Hindi film Review
Vying for Royalty but without the blue-blood!
Film: Dedh Ishquiya
Cast: Naseeruddin Shah, Arshad Warsi, Madhuri Dixit, Huma Quereshi, Vijay Raaz
Director: Abhishek Chaubey
Rating: * * *
The andaaz is shayarana but the tehzeeb and ada is missing. Chaubey’s maiden exercise at direction, ‘Ishquiya, ’ was suggestive in it’s humor, irrepressibly sexual in it’s undertones and had some elevating music and performances to aid it’s audience friendliness. It also had newness to it’s thriller-double-cross format, set in a rustic milieu. ‘Dedh Ishqiya’ tries to go the same route. It’s not as volatile, saucy or complex as the first though. Other than a few new members like Madhuri, Huma Quereshi and Vijay Raaz alongside some bit players , added on, the rest is same old- lead by the brilliant Naseeruddin Shah and the effervescent Arshad Warsi.
The film reads like a second round -of adventures encountered by Khalujan(Naseeruddin Shah) and Babban(Arshad Warsi), the partners-in-crime who escaped from near death in the earlier film. The story picks up a few years after the events of the first movie. Babban (Arshad Warsi) and Khalujan (Shah) continue to con their way through life in the hinterland and evade being buried alive by their former boss, Mushtaq (Salman Shahid).The milieu for this new adventure is different though. We are now transported to Mahmudabad, Uttar Pradesh- the world of nawabs and shayars, spouting cheap romantic couplets in chaste urdu while vying for the affection of a penniless widowed Begum Para(Madhuri Dixit) and her constant consort Munniya(Huma Quereshi). Wherever there is a beautiful lady involved, Khalujan is always around. No explanations for how he got there , he is now a Nawab trying to get Para to don her dancing ghunghroos while putting on his best act to serenade her into a marriage. It so happens that Para’s impotent husband had decreed that She hold a shayari competition for all the Nawabs from near and far in order to select husband No 2. Needless to say, instead of true blue nawabs , the swayamvar contenders are all criminals of one kind or other. Babban miya is not too happy with Khalujan’s vying of the fair maiden so he goes over to the enemy and is ready to pull a con. Unfortunately for him there are too many players playing their own cons.
Logic also doesn’t find a foot-hold in this adventure-thriller. Characters are conveniently given another life mainly because, they need to see the con through to the end. So the run of play is predictable and has a déjà vu feel to it. Even the treatment lacks newness. Chaubey continues in the same vein as ‘Ishquiya’ and the continuity thereof plays out like a disservice to the new milieu. The shayaris are also a little too low brow to make the experience intriguing. The humor is chuckle worthy at best.
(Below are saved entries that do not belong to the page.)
Lemma options_precedence_witness :
  let o := effective_configuration sample_host keyed_config (VStr "sk-1") in
  o !! "cwd" = Some (VStr "/tmp")
  ∧ o !! "permissionMode" = Some (VStr "bypassPermissions")
  ∧ o !! "env"
    = Some (VObj {[ "ANTHROPIC_API_KEY" := VStr "sk-1";
                    "PATH" := VStr "/usr/bin" ]}).
Proof.
  destruct (options_precedence sample_host
              (with_queryConfig keyed_config (init sample_host))
              (effective_configuration sample_host keyed_config (VStr "sk-1")))
    as (key & _ & _ & _ & _ & _ & _ & _ & _ & _).
  - vm_compute. reflexivity.
  - vm_compute. split_and!; reflexivity.
Defined.

Lemma running_session_keeps_configuration_witness :
  activeStream
    (run sample_host one_client [Fetch (post_config (Some keyed_config))])
  = activeStream one_client.
Proof.
  destruct (running_session_keeps_configuration sample_host one_client
              {| options := effective_configuration sample_host (VObj ∅) VUndefined |}
              None [Fetch (post_config (Some keyed_config))])
    as (_ & _ & Hrun & _).
  - vm_compute. reflexivity.
  - rewrite Hrun. vm_compute. reflexivity.
Defined.

Lemma no_clientId_no_write_witness :
  files (setConfiguration sample_host (VObj {[ "clientId" := VStr "" ]}) one_client)
  = files one_client.
Proof.
  destruct (no_clientId_no_write sample_host one_client
              (VObj {[ "clientId" := VStr "" ]})) as [Hfiles _].
  - right. right. vm_compute. reflexivity.
  - exact Hfiles.
Defined.

(** C9, where the code departs from it: after a body of [null] has been
    posted (and answered with 400), the first open event calls
    [processMessages], which throws while it builds the options: the
    client is sent an [error] and then [connected], [query] is not
    called and [activeStream] stays unset.  So the next open event calls
    [processMessages] again: with the configuration still [null] that
    client is sent the same [error], and once an object has been posted
    the session starts on this second connection. *)
Theorem null_config_defers_session :
  let s1 := run sample_host (init sample_host) null_then_open in
  let s2 := run sample_host s1 [WsClose 1; WsOpen 2] in
  let s3 := run sample_host s1
              [WsClose 1; Fetch (post_config (Some (VObj ∅))); WsOpen 2] in
  started (log s1) = []
  ∧ activeStream s1 = None
  ∧ sent_to 1 (log s1)
    = [Error "null is not an object (evaluating 'queryConfig.anthropicApiKey')";
       Connected]
  ∧ started (log s2) = []
  ∧ sent_to 2 (log s2)
    = [Error "null is not an object (evaluating 'queryConfig.anthropicApiKey')";
       Connected]
  ∧ length (started (log s3)) = 1
  ∧ sent_to 2 (log s3) = [Connected].
Proof. vm_compute. split_and!; reflexivity. Qed.

(** * Splitting paths *)

Lemma split_slash_nonempty (file : string) : split_slash file ≠ [].
Proof.
  induction file as [|c file IH]; simpl; [done|].
  destruct (Ascii.eqb c "/"); [done|]. by destruct (split_slash file).
Qed.

Lemma split_slash_plain (name : string) :
  has_slash name = false -> split_slash name = [name].
Proof.
  induction name as [|c name IH]; simpl; [done|].
  destruct (Ascii.eqb c "/"); simpl; [done|]. intros Hn. by rewrite IH.
Qed.

Lemma split_slash_snoc (dir name : string) :
  has_slash name = false ->
  split_slash (dir +:+ "/" +:+ name) = split_slash dir ++ [name].
Proof.
  intros Hn. induction dir as [|c dir IH]; simpl.
  - by rewrite split_slash_plain.
  - rewrite IH. destruct (Ascii.eqb c "/"); [done|].
    pose proof (split_slash_nonempty dir) as Hne.
    by destruct (split_slash dir).
Qed.

(** Putting a plain name under a path that needs no normalisation
    gives a path that needs none. *)
Lemma normal_path_join (dir name : string) :
  normal_path dir = true -> plain_segment name = true ->
  has_slash name = false ->
  normal_path (join dir name) = true.
Proof.
  intros Hdir Hname Hslash. unfold normal_path, join in *.
  rewrite split_slash_snoc by done.
  destruct (split_slash dir) as [|first rest]; [done|].
  simpl app. apply andb_true_iff in Hdir as [Hfirst Hrest].
  apply andb_true_iff. split.
  - apply orb_true_iff in Hfirst as [Hplain|Hroot].
    + by rewrite Hplain.
    + apply andb_true_iff in Hroot as [Hempty _]. rewrite Hempty.
      rewrite bool_decide_eq_false_2; [by rewrite orb_true_r|].
      by destruct rest.
  - rewrite forallb_app, Hrest. simpl. by rewrite Hname.
Qed.

(** * Further properties of the handlers *)

Section Further.
Context (h : host).

Implicit Types (s : state) (e : event) (t : list event) (ws : nat).

Ltac unfold_handlers :=
  unfold step, fetch, save_config, open, processMessages, catch_clause, stderr,
    forward, send_to_active, send, close, handleMessage.

(** ** [fetch] *)

Lemma save_config_frame config s :
  let s' := (save_config h config s).1 in
  activeConnection s' = activeConnection s
  ∧ messageQueue s' = messageQueue s
  ∧ activeStream s' = activeStream s
  ∧ demand s' = demand s
  ∧ iterating s' = iterating s.
Proof. unfold save_config. repeat case_match; simpl; done. Qed.

Lemma save_config_response config s s' r :
  save_config h config s = (s', Some r) -> r = config_saved config.
Proof. unfold save_config. repeat case_match; intros [=]; done. Qed.

(** X1: no HTTP request touches the active connection, the message
    queue, the stream handle or the control state of the generator and of
    the forwarding loop; and a request that is not [POST /config], or
    whose body does not parse, leaves the whole state as it was. *)
Theorem fetch_frame req s :
  let s' := (fetch h req s).1 in
  (activeConnection s' = activeConnection s
   ∧ messageQueue s' = messageQueue s
   ∧ activeStream s' = activeStream s
   ∧ demand s' = demand s
   ∧ iterating s' = iterating s)
  ∧ (¬ (pathname req = "/config" ∧ method req = "POST") -> s' = s)
  ∧ (json_body req = None -> s' = s).
Proof.
  simpl. split_and!.
  1-5: unfold fetch; repeat case_match; simpl; try done;
       match goal with
       | H : save_config _ ?c ?s = _ |- _ =>
           pose proof (save_config_frame c s) as Hf; rewrite H in Hf;
           simpl in Hf; tauto
       end.
  - intros Hnot. unfold fetch. rewrite decide_False by done.
    by repeat case_match.
  - intros Hbody. unfold fetch. rewrite Hbody. by repeat case_match.
Qed.

(** X2: the answer is 404 [Not Found] exactly for the requests that are
    neither a [POST] nor a [GET] on [/config] nor an upgradable request on
    [/ws]; in particular a [/ws] request whose upgrade fails and any other
    method on [/config] get it, and [POST /config] never does. *)
Theorem not_found_iff req s :
  (fetch h req s).2 = Some not_found
  ↔ ¬ (pathname req = "/config" ∧ (method req = "POST" ∨ method req = "GET"))
    ∧ ¬ (pathname req = "/ws" ∧ upgradable req = true).
Proof.
  unfold fetch.
  destruct (decide (pathname req = "/config" ∧ method req = "POST")) as [Hpost|Hpost].
  { split.
    - repeat case_match; simpl; intros [=]; subst.
      match goal with
      | H : save_config _ _ _ = _ |- _ => apply save_config_response in H
      end.
      discriminate.
    - intros [Hno _]. destruct Hno. tauto. }
  destruct (decide (pathname req = "/config" ∧ method req = "GET")) as [Hget|Hget].
  { split; [intros [=]|]. intros [Hno _]. destruct Hno. tauto. }
  destruct (bool_decide (pathname req = "/ws")) eqn:Hws.
  - apply bool_decide_eq_true in Hws. destruct (upgradable req); simpl.
    + split; [intros [=]|]. intros [_ Hno]. destruct Hno. done.
    + split; [|done]. intros _. split; [tauto|]. by intros [_ [=]].
  - apply bool_decide_eq_false in Hws. simpl. split; [|done].
    intros _. split; tauto.
Qed.

(** X3: a [POST /config] is answered with 400 exactly when the body does
    not parse, or is [null], or [Bun.write] throws on the truthy
    [clientId] it carries, which it never does on a string; in every
    other case the answer is the success response that echoes the body.
    So a [clientId] that is a number, which the runtime stores as its
    decimal text, is accepted. *)
Theorem post_config_rejected_iff parsed s :
  let r := (fetch h (post_config parsed) s).2 in
  (r = Some invalid_json
   ↔ parsed = None
     ∨ ∃ config, parsed = Some config
         ∧ (get_prop config "clientId" = None
            ∨ ∃ id, get_prop config "clientId" = Some id
                ∧ truthy id = true ∧ written h id = None))
  ∧ (r ≠ Some invalid_json ->
     ∃ config, parsed = Some config ∧ r = Some (config_saved config)).
Proof.
  simpl. destruct parsed as [config|].
  2: { split; [|done]. split; [by left|done]. }
  rewrite fetch_post. unfold save_config.
  destruct (get_prop config "clientId") as [id|] eqn:Hid.
  2: { simpl. split; [|done]. split; [|done]. intros _. right. exists config.
       split; [done|]. by left. }
  destruct (truthy id) eqn:Ht.
  2: { simpl. split.
       - split; [intros [=]|]. intros [[=]|(c & [= <-] & [Hn|(id' & Hid' & Ht' & _)])].
         + congruence.
         + congruence.
       - intros _. by exists config. }
  destruct (written h id) as [data|] eqn:Hw; simpl.
  - split.
    + split; [intros [=]|]. intros [[=]|(c & [= <-] & [Hn|(id' & Hid' & _ & Hw')])].
      * congruence.
      * congruence.
    + intros _. by exists config.
  - split; [|done]. split; [|done]. intros _. right. exists config.
    split; [done|]. right. by exists id.
Qed.

(** ** The files *)

Lemma append_inj_l (a x y : string) : a +:+ x = a +:+ y -> x = y.
Proof. induction a as [|c a IH]; simpl; [done|]. intros [=]. by apply IH. Qed.

Lemma keep_is_not_client_id :
  join (CONFIG_DIR h) ".keep" ≠ CLIENT_ID_FILE h.
Proof.
  unfold CLIENT_ID_FILE, join. intros Heq.
  apply append_inj_l in Heq. discriminate Heq.
Qed.

Lemma step_files s e p :
  p ≠ CLIENT_ID_FILE h -> files (step h s e) !! p = files s !! p.
Proof.
  intros Hp. destruct e as [req|ws|ws m|ws|data|m|err| | |].
  9, 10: simpl; repeat case_match; try done; unfold resume;
         by destruct (generateMessages _ _) as [[? ?] ?].
  all: unfold_handlers; repeat case_match; simplify_eq; simpl;
    rewrite ?lookup_insert_ne by done; done.
Qed.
Darab Farooqui’s story doesn’t veer much from that of ‘Ishquiya’. The shenanigans are too similar to look new. Vishal Bharadwaj’s dialogues are naughty enough and Bashir Badri’s urdu shayaris lend richness to the drama but it’s a thin layer that keeps peeling off as the tale gets flirty and twisty.
The spoken language here by-and-large is Urdu -certainly manna to the senses. The language heightens the romance up to a point but not every member of the cast can pull it off with heartfelt honesty. Madhuri Dixit and Huma Quereshi, two of the main players are wanting in that department. There is neither depth nor intensity in their deportment. So even though Naseeruddin Shah, Arshad Warsi and Vijay Raaz do a fine job (full of conviction), their attempts to woo the maidens lack believability.
The Vidya –Naseer pairing, despite the visible age difference, worked in Ishquiya, because the character Vidya assayed was both naughty, sausy and a practiced tease. She also appeared sexually irrepressible while Para assayed by Madhuri, appears cool, and a little too conservatively poised to make the entanglement work. Their casting just doesn’t give you that extra mile required. Madhuri and Huma Quereshi are also too low down on the ‘ada’ category. They look too well-fed and don’t have the kind of intensity or sauciness’ required to pull off their respective roles. In fact considering the age factor and the ‘ada’ required here, the inimitable Rekha would have been a more perfect fit for Para. Naseeruddin Shah and Arshad Warsi make a game of the double crossing con and Vijay Raaz (playing Jaan Mohammed a local goon masquerading as a nawab)lends his peculiar brand of villainy to make it just about watchable!